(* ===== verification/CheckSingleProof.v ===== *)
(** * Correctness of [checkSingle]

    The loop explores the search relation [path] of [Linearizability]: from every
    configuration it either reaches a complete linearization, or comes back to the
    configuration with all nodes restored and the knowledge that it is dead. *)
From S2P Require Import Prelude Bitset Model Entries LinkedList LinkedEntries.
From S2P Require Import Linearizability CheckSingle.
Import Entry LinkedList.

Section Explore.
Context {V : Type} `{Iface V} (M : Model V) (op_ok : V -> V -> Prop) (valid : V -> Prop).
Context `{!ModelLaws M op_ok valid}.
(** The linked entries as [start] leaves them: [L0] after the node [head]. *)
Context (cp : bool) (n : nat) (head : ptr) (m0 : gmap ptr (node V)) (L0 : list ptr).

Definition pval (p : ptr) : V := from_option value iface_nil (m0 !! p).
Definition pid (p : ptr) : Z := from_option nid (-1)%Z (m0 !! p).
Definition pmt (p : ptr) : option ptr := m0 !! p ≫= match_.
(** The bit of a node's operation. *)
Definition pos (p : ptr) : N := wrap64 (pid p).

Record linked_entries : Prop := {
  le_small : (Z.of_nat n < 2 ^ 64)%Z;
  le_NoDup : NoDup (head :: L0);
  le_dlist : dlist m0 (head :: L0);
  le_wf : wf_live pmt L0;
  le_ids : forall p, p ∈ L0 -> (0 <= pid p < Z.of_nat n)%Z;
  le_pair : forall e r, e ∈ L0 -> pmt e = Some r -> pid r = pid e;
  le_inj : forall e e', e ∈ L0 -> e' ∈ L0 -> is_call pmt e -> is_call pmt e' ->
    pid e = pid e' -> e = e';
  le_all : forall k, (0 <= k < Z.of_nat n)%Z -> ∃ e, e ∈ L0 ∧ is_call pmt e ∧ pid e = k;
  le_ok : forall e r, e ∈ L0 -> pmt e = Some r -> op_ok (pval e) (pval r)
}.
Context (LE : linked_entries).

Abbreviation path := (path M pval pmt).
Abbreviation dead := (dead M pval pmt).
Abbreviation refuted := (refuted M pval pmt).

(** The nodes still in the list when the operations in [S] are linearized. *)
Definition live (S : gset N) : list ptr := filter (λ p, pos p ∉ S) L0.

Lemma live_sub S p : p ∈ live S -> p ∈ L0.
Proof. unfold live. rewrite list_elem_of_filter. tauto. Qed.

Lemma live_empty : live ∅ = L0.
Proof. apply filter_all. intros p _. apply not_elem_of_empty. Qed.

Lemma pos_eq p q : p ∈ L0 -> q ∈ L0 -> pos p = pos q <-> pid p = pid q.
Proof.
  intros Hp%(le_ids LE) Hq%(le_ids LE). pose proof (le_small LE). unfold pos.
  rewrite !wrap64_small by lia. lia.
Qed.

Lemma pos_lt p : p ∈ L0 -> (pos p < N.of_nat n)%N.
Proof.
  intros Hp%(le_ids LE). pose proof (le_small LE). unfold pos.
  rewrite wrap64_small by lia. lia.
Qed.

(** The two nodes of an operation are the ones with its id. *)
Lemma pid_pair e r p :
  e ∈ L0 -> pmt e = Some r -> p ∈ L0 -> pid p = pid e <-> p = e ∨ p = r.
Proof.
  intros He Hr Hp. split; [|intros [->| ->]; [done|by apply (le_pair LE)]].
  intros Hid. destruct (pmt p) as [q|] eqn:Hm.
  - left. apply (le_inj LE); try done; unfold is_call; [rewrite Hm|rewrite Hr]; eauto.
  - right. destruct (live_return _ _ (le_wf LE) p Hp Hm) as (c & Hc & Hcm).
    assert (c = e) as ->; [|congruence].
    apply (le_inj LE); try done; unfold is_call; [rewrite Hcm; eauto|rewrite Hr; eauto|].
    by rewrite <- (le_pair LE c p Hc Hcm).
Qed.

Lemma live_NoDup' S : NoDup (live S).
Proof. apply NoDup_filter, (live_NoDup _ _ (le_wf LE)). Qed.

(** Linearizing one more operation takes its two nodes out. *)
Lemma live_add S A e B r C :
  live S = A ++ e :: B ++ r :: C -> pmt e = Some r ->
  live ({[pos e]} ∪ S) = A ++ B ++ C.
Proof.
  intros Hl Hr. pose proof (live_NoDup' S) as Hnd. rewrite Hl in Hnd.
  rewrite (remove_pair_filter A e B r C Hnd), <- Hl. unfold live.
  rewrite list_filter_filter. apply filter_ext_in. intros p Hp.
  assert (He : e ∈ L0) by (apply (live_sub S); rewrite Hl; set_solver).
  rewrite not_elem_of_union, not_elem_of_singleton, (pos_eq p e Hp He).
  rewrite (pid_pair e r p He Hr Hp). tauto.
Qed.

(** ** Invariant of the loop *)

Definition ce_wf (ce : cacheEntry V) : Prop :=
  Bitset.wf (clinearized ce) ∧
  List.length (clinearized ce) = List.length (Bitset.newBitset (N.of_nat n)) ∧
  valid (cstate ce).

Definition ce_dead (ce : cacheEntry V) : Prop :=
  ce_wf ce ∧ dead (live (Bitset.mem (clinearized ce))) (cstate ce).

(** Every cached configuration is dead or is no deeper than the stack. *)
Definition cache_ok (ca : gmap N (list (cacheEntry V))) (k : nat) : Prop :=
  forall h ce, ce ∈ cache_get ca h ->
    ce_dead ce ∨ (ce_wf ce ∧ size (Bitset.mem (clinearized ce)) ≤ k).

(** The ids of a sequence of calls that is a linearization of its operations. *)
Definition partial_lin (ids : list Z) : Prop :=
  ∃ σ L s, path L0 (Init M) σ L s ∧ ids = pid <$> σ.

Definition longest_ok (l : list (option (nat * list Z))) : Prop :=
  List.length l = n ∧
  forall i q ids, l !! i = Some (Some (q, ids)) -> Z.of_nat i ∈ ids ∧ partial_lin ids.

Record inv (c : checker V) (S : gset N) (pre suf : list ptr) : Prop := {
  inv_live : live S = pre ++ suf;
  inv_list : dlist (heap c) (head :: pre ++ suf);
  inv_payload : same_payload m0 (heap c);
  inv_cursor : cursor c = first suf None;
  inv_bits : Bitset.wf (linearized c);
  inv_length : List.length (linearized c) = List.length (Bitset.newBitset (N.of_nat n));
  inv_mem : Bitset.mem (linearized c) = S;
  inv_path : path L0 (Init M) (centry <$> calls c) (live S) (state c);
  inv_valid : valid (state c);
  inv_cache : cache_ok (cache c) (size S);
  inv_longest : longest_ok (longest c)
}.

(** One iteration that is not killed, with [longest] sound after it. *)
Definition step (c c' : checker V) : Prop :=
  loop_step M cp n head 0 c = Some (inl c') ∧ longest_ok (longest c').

□ □ □ □

#### Task instructions:
Nothing may be dropped or altered; repeat every record in full.

#### Reply to the exercise:
(* ===== verification/CheckSingleProof.v ===== *)
(** * Correctness of [checkSingle]

    The loop explores the search relation [path] of [Linearizability]: from every
    configuration it either reaches a complete linearization, or comes back to the
    configuration with all nodes restored and the knowledge that it is dead. *)
From S2P Require Import Prelude Bitset Model Entries LinkedList LinkedEntries.
From S2P Require Import Linearizability CheckSingle.
Import Entry LinkedList.

Section Explore.
Context {V : Type} `{Iface V} (M : Model V) (op_ok : V -> V -> Prop) (valid : V -> Prop).
Context `{!ModelLaws M op_ok valid}.
(** The linked entries as [start] leaves them: [L0] after the node [head]. *)
Context (cp : bool) (n : nat) (head : ptr) (m0 : gmap ptr (node V)) (L0 : list ptr).

Definition pval (p : ptr) : V := from_option value iface_nil (m0 !! p).
Definition pid (p : ptr) : Z := from_option nid (-1)%Z (m0 !! p).
Definition pmt (p : ptr) : option ptr := m0 !! p ≫= match_.
(** The bit of a node's operation. *)
Definition pos (p : ptr) : N := wrap64 (pid p).

Record linked_entries : Prop := {
  le_small : (Z.of_nat n < 2 ^ 64)%Z;
  le_NoDup : NoDup (head :: L0);
  le_dlist : dlist m0 (head :: L0);
  le_wf : wf_live pmt L0;
  le_ids : forall p, p ∈ L0 -> (0 <= pid p < Z.of_nat n)%Z;
  le_pair : forall e r, e ∈ L0 -> pmt e = Some r -> pid r = pid e;
  le_inj : forall e e', e ∈ L0 -> e' ∈ L0 -> is_call pmt e -> is_call pmt e' ->
    pid e = pid e' -> e = e';
  le_all : forall k, (0 <= k < Z.of_nat n)%Z -> ∃ e, e ∈ L0 ∧ is_call pmt e ∧ pid e = k;
  le_ok : forall e r, e ∈ L0 -> pmt e = Some r -> op_ok (pval e) (pval r)
}.
Context (LE : linked_entries).

Abbreviation path := (path M pval pmt).
Abbreviation dead := (dead M pval pmt).
Abbreviation refuted := (refuted M pval pmt).

(** The nodes still in the list when the operations in [S] are linearized. *)
Definition live (S : gset N) : list ptr := filter (λ p, pos p ∉ S) L0.

Lemma live_sub S p : p ∈ live S -> p ∈ L0.
Proof. unfold live. rewrite list_elem_of_filter. tauto. Qed.

Lemma live_empty : live ∅ = L0.
Proof. apply filter_all. intros p _. apply not_elem_of_empty. Qed.

Lemma pos_eq p q : p ∈ L0 -> q ∈ L0 -> pos p = pos q <-> pid p = pid q.
Proof.
  intros Hp%(le_ids LE) Hq%(le_ids LE). pose proof (le_small LE). unfold pos.
  rewrite !wrap64_small by lia. lia.
Qed.

Lemma pos_lt p : p ∈ L0 -> (pos p < N.of_nat n)%N.
Proof.
  intros Hp%(le_ids LE). pose proof (le_small LE). unfold pos.
  rewrite wrap64_small by lia. lia.
Qed.

(** The two nodes of an operation are the ones with its id. *)
Lemma pid_pair e r p :
  e ∈ L0 -> pmt e = Some r -> p ∈ L0 -> pid p = pid e <-> p = e ∨ p = r.
Proof.
  intros He Hr Hp. split; [|intros [->| ->]; [done|by apply (le_pair LE)]].
  intros Hid. destruct (pmt p) as [q|] eqn:Hm.
  - left. apply (le_inj LE); try done; unfold is_call; [rewrite Hm|rewrite Hr]; eauto.
  - right. destruct (live_return _ _ (le_wf LE) p Hp Hm) as (c & Hc & Hcm).
    assert (c = e) as ->; [|congruence].
    apply (le_inj LE); try done; unfold is_call; [rewrite Hcm; eauto|rewrite Hr; eauto|].
    by rewrite <- (le_pair LE c p Hc Hcm).
Qed.

Lemma live_NoDup' S : NoDup (live S).
Proof. apply NoDup_filter, (live_NoDup _ _ (le_wf LE)). Qed.

(** Linearizing one more operation takes its two nodes out. *)
Lemma live_add S A e B r C :
  live S = A ++ e :: B ++ r :: C -> pmt e = Some r ->
  live ({[pos e]} ∪ S) = A ++ B ++ C.
Proof.
  intros Hl Hr. pose proof (live_NoDup' S) as Hnd. rewrite Hl in Hnd.
  rewrite (remove_pair_filter A e B r C Hnd), <- Hl. unfold live.
  rewrite list_filter_filter. apply filter_ext_in. intros p Hp.
  assert (He : e ∈ L0) by (apply (live_sub S); rewrite Hl; set_solver).
  rewrite not_elem_of_union, not_elem_of_singleton, (pos_eq p e Hp He).
  rewrite (pid_pair e r p He Hr Hp). tauto.
Qed.

(** ** Invariant of the loop *)

Definition ce_wf (ce : cacheEntry V) : Prop :=
  Bitset.wf (clinearized ce) ∧
  List.length (clinearized ce) = List.length (Bitset.newBitset (N.of_nat n)) ∧
  valid (cstate ce).

Definition ce_dead (ce : cacheEntry V) : Prop :=
  ce_wf ce ∧ dead (live (Bitset.mem (clinearized ce))) (cstate ce).

(** Every cached configuration is dead or is no deeper than the stack. *)
Definition cache_ok (ca : gmap N (list (cacheEntry V))) (k : nat) : Prop :=
  forall h ce, ce ∈ cache_get ca h ->
    ce_dead ce ∨ (ce_wf ce ∧ size (Bitset.mem (clinearized ce)) ≤ k).

(** The ids of a sequence of calls that is a linearization of its operations. *)
Definition partial_lin (ids : list Z) : Prop :=
  ∃ σ L s, path L0 (Init M) σ L s ∧ ids = pid <$> σ.

Definition longest_ok (l : list (option (nat * list Z))) : Prop :=
  List.length l = n ∧
  forall i q ids, l !! i = Some (Some (q, ids)) -> Z.of_nat i ∈ ids ∧ partial_lin ids.

Record inv (c : checker V) (S : gset N) (pre suf : list ptr) : Prop := {
  inv_live : live S = pre ++ suf;
  inv_list : dlist (heap c) (head :: pre ++ suf);
  inv_payload : same_payload m0 (heap c);
  inv_cursor : cursor c = first suf None;
  inv_bits : Bitset.wf (linearized c);
  inv_length : List.length (linearized c) = List.length (Bitset.newBitset (N.of_nat n));
  inv_mem : Bitset.mem (linearized c) = S;
  inv_path : path L0 (Init M) (centry <$> calls c) (live S) (state c);
  inv_valid : valid (state c);
  inv_cache : cache_ok (cache c) (size S);
  inv_longest : longest_ok (longest c)
}.

(** One iteration that is not killed, with [longest] sound after it. *)
Definition step (c c' : checker V) : Prop :=
  loop_step M cp n head 0 c = Some (inl c') ∧ longest_ok (longest c').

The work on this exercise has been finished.